Japanese writer Haruki Murakami is one of those celebrated authors of modern classics that everybody should get around to at least once in a lifetime. His 2002 novel ‘Kafka on the Shore’ was critically acclaimed on its release, and it received an English translation in 2005. I worked as a bookseller at the time, and the title was always well-stocked and flew off the shelves. Now receiving a luxury release from The Folio Society with colour illustrations by Daniel Liévano, it’s the perfect time to explore this quite extraordinary title.
Murakami’s work skirts into magic realism – where the real world has connections to the realm of the fantastical. The protagonist is fifteen year-old Kafka Tamura – or so he calls himself. When his father warns him of a prophecy that Kafka will kill his father and sleep with both his mother and sister – a fate even worse than that of the tragic Oedipus of Greek mythology – Kafka decides to run away from home. He packs a bag, takes a bus out of Tokyo and embarks on a quest to find his mother and sister. But being a bookish teenager, he winds up staying in a library in Takamatsu where his life becomes ever-stranger. Running concurrently with Kafka’s story is that of the elderly Satoru Nakata. We learn from his backstory and official US Army intelligence reports that, as a child, he was caught up in a strange incident in the forest that has marked him for life. Gradually, the two storylines merge.

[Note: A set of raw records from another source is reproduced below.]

Lemma step_forward_not_IndexError (self : MetaStepLossNetwork.t) (x : tensor R) :
  MetaStepLossNetwork.forward self x <> inl IndexError.
Proof.
  unfold MetaStepLossNetwork.forward.
  assert (forall ls (r : res (tensor R)), r <> inl IndexError ->
            fold_left (fun acc l => rbind acc (MetaStepLossNetwork.apply_layer l)) ls r
            <> inl IndexError) as H.
  { induction ls as [|l ls IH]; intros r Hr; simpl; [done|]. apply IH.
    destruct r as [e|y]; simpl; [done|]. destruct l as [lin|lin]; simpl.
    - pose proof (linear_not_IndexError lin y). by destruct (linear lin y).
    - apply linear_not_IndexError. }
  by apply H.
Qed.

Lemma init_loss_layers (g : nat -> nat -> nat -> nat -> R) (n : Z) (hid : nat) (lay : Z) :
  MetaLossNetwork.loss_layers (MetaLossNetwork.init g n hid lay true)
  = map (fun s => MetaStepLossNetwork.init (g s) hid lay) (seq 0 (Z.to_nat n)).
Proof. done. Qed.
(** * TerrainMapAtlas: a shallow embedding of the tile-atlas engine

    The embedded program is the class [TerrainMapAtlas]: the per-frame
    [update] (trapezoid and viewport/bands strategies), [_ensureZoomState],
    [clear] and the completion handlers of the tile fetches.

    Conventions of the embedding.
    - Tile coordinates, zoom levels, cell sizes and grid sizes are [Z];
      [x | 0] is written out as [toInt32].
    - Lengths in meters, camera coordinates and times are exact rationals
      [Q]; a distance that may be [Infinity] is a [Dist], a number that
      may be missing or not finite an [option].
    - [Map] and [Set] objects are stdpp's [gmap] and [gset].
    - Calls into the external tile source and the GPU are recorded, in
      order, in the [trace] of the [World]. *)

From Stdlib Require Import ZArith QArith Qround Lia List Bool.
From stdpp Require Import base decidable option list gmap fin_maps fin_sets.
From stdpp Require Import strings sorting.
From Stdlib Require Ascii DecimalString DecimalZ DecimalPos.
From Stdlib Require Import Sorted Lqa.

#[local] Open Scope Z_scope.

(** ** JavaScript integer helpers *)

Module Js.

(** [x | 0]: the ToInt32 wrap-around of an integral number. *)
Definition toInt32 (x : Z) : Z :=
  (x + 2147483648) mod 4294967296 - 2147483648.

(** [1 << z] for the zoom levels of the atlas ([0 <= z < 31]). *)
Definition shl1 (z : Z) : Z := toInt32 (Z.shiftl 1 (z mod 32)).

(** [Math.max(a, Math.min(b, v))], the [clamp] helper of [update]. *)
Definition clamp (v a b : Z) : Z := Z.max a (Z.min b v).

End Js.

(** Modelled from the spec: [nextPow2] is imported from [../math/math.js],
    which is not part of the sources at hand.  The spec describes it as the
    "next power-of-two" of its argument, the smallest power of two that
    covers it (for [max(4,3)] it is [4]). *)
Definition nextPow2 (v : Z) : Z :=
  if v <=? 1 then 1 else 2 ^ Z.log2_up v.

(** ** Data model *)

(** [_tileKey(z, x, y)] is the string [t:<scheme>:<z>-<x>-<y>]; for the one
    scheme of a session the key is the triple [(z, x, y)]. *)
Definition TileKey : Type := Z * Z * Z.

Definition _tileKey (z x y : Z) : TileKey := (z, x, y).
Definition keyZoom (k : TileKey) : Z := k.1.1.
(** [String(key).split('-')], parts 1 and 2. *)
Definition keyTileX (k : TileKey) : Z := k.1.2.
Definition keyTileY (k : TileKey) : Z := k.2.

(** A tile texture: an object identity and the pixel size of its image
    ([None] where [tex.image.width] is not a finite number). *)
Record Texture := mkTexture {
  tex_id : nat;
  tex_width : option Z;
  tex_height : option Z
}.

#[global] Instance Texture_eq_dec : EqDecision Texture.
Proof. solve_decision. Defined.

(** The [MeshBasicMaterial] of one atlas cell. *)
Record Material := mkMaterial {
  mat_map : option Texture;
  mat_opacity : Z;
  mat_transparent : bool;
  mat_needsUpdate : bool
}.

Definition blankMaterial : Material :=
  {| mat_map := None; mat_opacity := 0; mat_transparent := true;
     mat_needsUpdate := false |}.

Record Grid := mkGrid {
  originX : Z;
  originY : Z;
  gridSize : Z
}.

#[global] Instance Grid_eq_dec : EqDecision Grid.
Proof. solve_decision. Defined.

(** One [ZoomLevelState].  [rt] is the identity of its render target;
    [loads] maps a key to the identity of its in-flight promise. *)
Record ZoomState := mkZoomState {
  zs_z : Z;
  grid : Grid;
  cellSize : Z;
  rt : nat;
  useMipmaps : bool;
  meshes : list Material;
  loads : gmap TileKey nat;
  activeKeys : gset TileKey;
  dirty : bool;
  textures : gmap TileKey Texture
}.

(** The camera pose remembered by the debounce gate. *)
Record View := mkView {
  vx : Q; vy : Q; vz : Q;
  qx : Q; qy : Q; qz : Q; qw : Q
}.

(** [this._opts], as far as [update] reads it. *)
Record Opts := mkOpts {
  mapDrapeAtlasMipmaps : bool;
  mapDrapeAtlasMaxNewLoadsPerTick : Z;
  mapDrapeAtlasOuterRingTiles : Z
}.

(** Calls that leave the atlas: the tile source and the GPU. *)
Inductive Event :=
| EvPin (z : Z) (k : TileKey)
| EvUnpin (z : Z) (k : TileKey)
| EvFetch (z : Z) (k : TileKey) (promise : nat)
| EvAllocRT (z : Z) (id : nat) (sizePx : Z)
| EvDisposeRT (z : Z) (id : nat)
| EvRender (z : Z).

#[global] Instance Event_eq_dec : EqDecision Event.
Proof. solve_decision. Defined.

(** A fetch that has been issued and has not settled yet.  Its handlers
    close over the [_state] object of the frame that issued it: [p_gen] is
    the identity of that object. *)
Record Pending := mkPending {
  p_id : nat;
  p_gen : nat;
  p_z : Z;
  p_key : TileKey;
  p_tileX : Z;
  p_tileY : Z
}.

#[global] Instance Pending_eq_dec : EqDecision Pending.
Proof. solve_decision. Defined.

(** [this._state]. *)
Record Atlas := mkAtlas {
  byZoom : gmap Z ZoomState;
  lastUpdate : Q;
  pendingCellSizeByZoom : gmap Z Z;
  lastView : option View;
  lastMoveAt : option Q
}.
(** * db.c: a type-size diagnostic

    The program under study is the single translation unit [src/db.c]:
    an entry point that performs four formatted-output calls, each
    reporting [sizeof] of one type, and returns 0.

    The development is organised as follows.
    - [Platform]: the implementation-defined quantities the program
      depends on (byte width, object sizes), and what the C standard
      requires of them.
    - [Stdio]: the C library: format strings, the [%zu] conversion and
      the standard output stream, which the program uses, and the
      services it could use and does not.
    - [Db]: the program itself, as a finite tree of library calls.
    - Theorems about [Db.main]. *)

From Stdlib Require Import ZArith NArith List String Ascii Bool Lia.
From Stdlib Require Import DecimalString DecimalFacts DecimalN.
Import ListNotations.

Open Scope string_scope.

(** C's [int], and [size_t], the type of a [sizeof] expression.  No
    arithmetic is performed on either by the program, so neither needs a
    wrap-around. *)
Definition int : Type := Z.
Definition size_t : Type := N.

(* ================================================================== *)
(** ** The target platform *)

Module Platform.

(** The types whose size the program asks for. *)
Inductive ctype : Type :=
| Tint
| Tuint8_t
| Tuint32_t
| Tpointer (pointee : ctype).

(** Object representation of an integer type: [width] counts the value
    bits and the sign bit, [padding] the padding bits, [size] is the
    result of [sizeof], in bytes. *)
Record layout : Type := {
  width : N;
  padding : N;
  size : size_t
}.

(** What a compiler fixes for a target.  The two typedefs of
    [<stdint.h>] are optional in C; a [platform] is a target that
    provides them, that is, one on which db.c compiles. *)
Record platform : Type := {
  CHAR_BIT : N;
  int_layout : layout;
  uint8_layout : layout;
  uint32_layout : layout;
  pointer_size : ctype -> size_t
}.

Definition sizeof (p : platform) (t : ctype) : size_t :=
  match t with
  | Tint => size (int_layout p)
  | Tuint8_t => size (uint8_layout p)
  | Tuint32_t => size (uint32_layout p)
  | Tpointer pointee => pointer_size p pointee
  end.

(** An object of [size] bytes is made of [size * CHAR_BIT] bits, each a
    value, sign or padding bit. *)
Definition fills (char_bit : N) (l : layout) : Prop :=
  (size l * char_bit = width l + padding l)%N.

(** The requirements of the C standard that bear on the four sizes:
    a byte has at least 8 bits, [int] at least 16, [uintN_t] has width
    exactly N and no padding bits, and no object is empty. *)
Record conforming (p : platform) : Prop := {
  char_bit_min : (8 <= CHAR_BIT p)%N;
  int_fills : fills (CHAR_BIT p) (int_layout p);
  int_width_min : (16 <= width (int_layout p))%N;
  uint8_fills : fills (CHAR_BIT p) (uint8_layout p);
  uint8_width : width (uint8_layout p) = 8%N;
  uint8_padding : padding (uint8_layout p) = 0%N;
  uint32_fills : fills (CHAR_BIT p) (uint32_layout p);
  uint32_width : width (uint32_layout p) = 32%N;
  uint32_padding : padding (uint32_layout p) = 0%N;
  pointer_size_pos : forall t, (1 <= pointer_size p t)%N
}.

(** An integer type of [bits] bits without padding, on 8-bit bytes. *)
Definition unpadded (bits : N) : layout :=
  {| width := bits; padding := 0; size := (bits / 8)%N |}.

(** The data model of 64-bit Unix-like systems: 32-bit [int], 64-bit
    pointers, 8-bit bytes. *)
Definition lp64 : platform := {|
  CHAR_BIT := 8;
  int_layout := unpadded 32;
  uint8_layout := unpadded 8;
  uint32_layout := unpadded 32;
  pointer_size := fun _ => 8%N
|}.

(** The data model of 32-bit systems: 32-bit pointers. *)
Definition ilp32 : platform := {|
  CHAR_BIT := 8;
  int_layout := unpadded 32;
  uint8_layout := unpadded 8;
  uint32_layout := unpadded 32;
  pointer_size := fun _ => 4%N
|}.

End Platform.

(* ================================================================== *)
(** ** The C library's formatted output *)

Module Stdio.

Definition LF : ascii := "010"%char.
Definition TAB : ascii := "009"%char.
Definition backslash : ascii := "092"%char.
Definition percent : ascii := "037"%char.

(** The character an escape sequence of a C literal stands for. *)
Definition escape (c : ascii) : ascii :=
  if Ascii.eqb c "n"%char then LF
  else if Ascii.eqb c "t"%char then TAB
  else if Ascii.eqb c "0"%char then zero
  else c.

(** [c_str s] is the value of the C string literal whose source text is
    [s], so that the format strings below can be written as in db.c. *)
Fixpoint c_str (s : string) : string :=
  match s with
  | EmptyString => EmptyString
  | String c r =>
      if Ascii.eqb c backslash then
        match r with
        | EmptyString => EmptyString
        | String e r' => String (escape e) (c_str r')
        end
      else String c (c_str r)
  end.

(** The [%zu] conversion: a [size_t] in decimal, no sign, no padding. *)
Definition decimal (n : size_t) : string :=
  NilEmpty.string_of_uint (N.to_uint n).

(** The text a format string denotes for given arguments: ordinary
    characters stand for themselves, [%zu] consumes one argument,
    [%%] is a percent sign.  Any other directive, or a missing argument,
    is undefined behaviour in C and yields [None] here. *)
Fixpoint vformat (fmt : string) (args : list size_t) : option string :=
  match fmt with
  | EmptyString => Some EmptyString
  | String c r =>
      if Ascii.eqb c percent then
        match r with
        | String "z"%char (String "u"%char r') =>
            match args with
            | a :: args' => option_map (append (decimal a)) (vformat r' args')
            | [] => None
            end
        | String "%"%char r' => option_map (String percent) (vformat r' args)
        | _ => None
        end
      else option_map (String c) (vformat r args)
  end.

Murakami’s novel is impressively imaginative, and is populated with rich and interesting characters. Kafka’s exploits are ably supported by Oshima, a transgender man who works in the library, and two versions (perhaps like Schrodinger’s cat) of Miss Saeki, who, it is revealed, recorded a popular song which is what the title of the book is named after. Nakata, on the other hand, is aided by a kind young truck driver called Hoshino who is happy to act as a sidekick to the old man.
Some of the events are, on first reading, inscrutable. Nakata, who can communicate with cats, is less than impressed when he encounters Johnnie Walker (who is described exactly like the emblem on the whisky bottles), and finds that he is a mass exterminator of cats, because he is hoping to make a flute from their souls. Hoshino, on the other hand, teams up with Colonel Sanders (of KFC fame) who leads him to the portal to an alternate reality from where he can make sense of his past. There is a sense of ironic detachment in the author’s prose that makes these passages amusing in parts.
The unusual nature of the storytelling means that ‘Kafka on the Shore’ isn’t a book that will resonate with everybody – if you prefer straightforward and tangible plots, then this is perhaps not the book for you. If, on the other hand, you enjoy the works of Salman Rushdie, or Neil Gaiman’s ‘American Gods’, then Murakami’s similar style of merging the mundane with the supernatural or even the divine may well prove captivating. Overall, I felt the narrative lacked the cogency of Rushdie and Gaiman’s works. I couldn’t shake the feeling that, although the author must have loosely mapped out where the story began and ended, he found the path between the two points as he was writing. That approach often leads to dead ends and too much extraneous detail of the type that would be cut by an author writing in the service of his or her plot. I also found the overtly sexual nature of the protagonist discomforting – after all, Kafka is still a minor. Telling the story from Kafka’s perspective, Murakami focuses on his sexual awakenings and physical body so often that it feel gratuitous at times.
Even if there are aspects of the story that leave readers cold or bewildered, ‘Kafka on the Shore’ is likely to be one of those novels that you end up thinking about or debating at length with others long after you read the final page. What it’s about is not necessarily what it’s about, but each reader will find his or her own meaning and draw their own conclusions. It is a clever, provocative and unpredictable read.
In the introduction to this beautifully-produced edition that celebrates the work of one of the world’s most popular and acclaimed living authors, Murakami explains how he came to choose the name ‘Kafka’ for his protagonist, and why he wanted to tell a story from the perspective of a fifteen year-old boy. The pages are enlivened by colour illustrations by Daniel Liévano that riff on the idea of the quantum world, where its rules and laws seem totally incompatible with our own, and which makes it so philosophically hard to determine what is ‘real’. They capture the essence of the multi-layered universe Murakami has created for his novel.
The Folio Society edition of Haruki Murakami’s Kafka on the Shore, translated by Philip Gabriel, including a new introduction by the author and illustrations by Daniel Liévano, is available exclusively from www.foliosociety.com.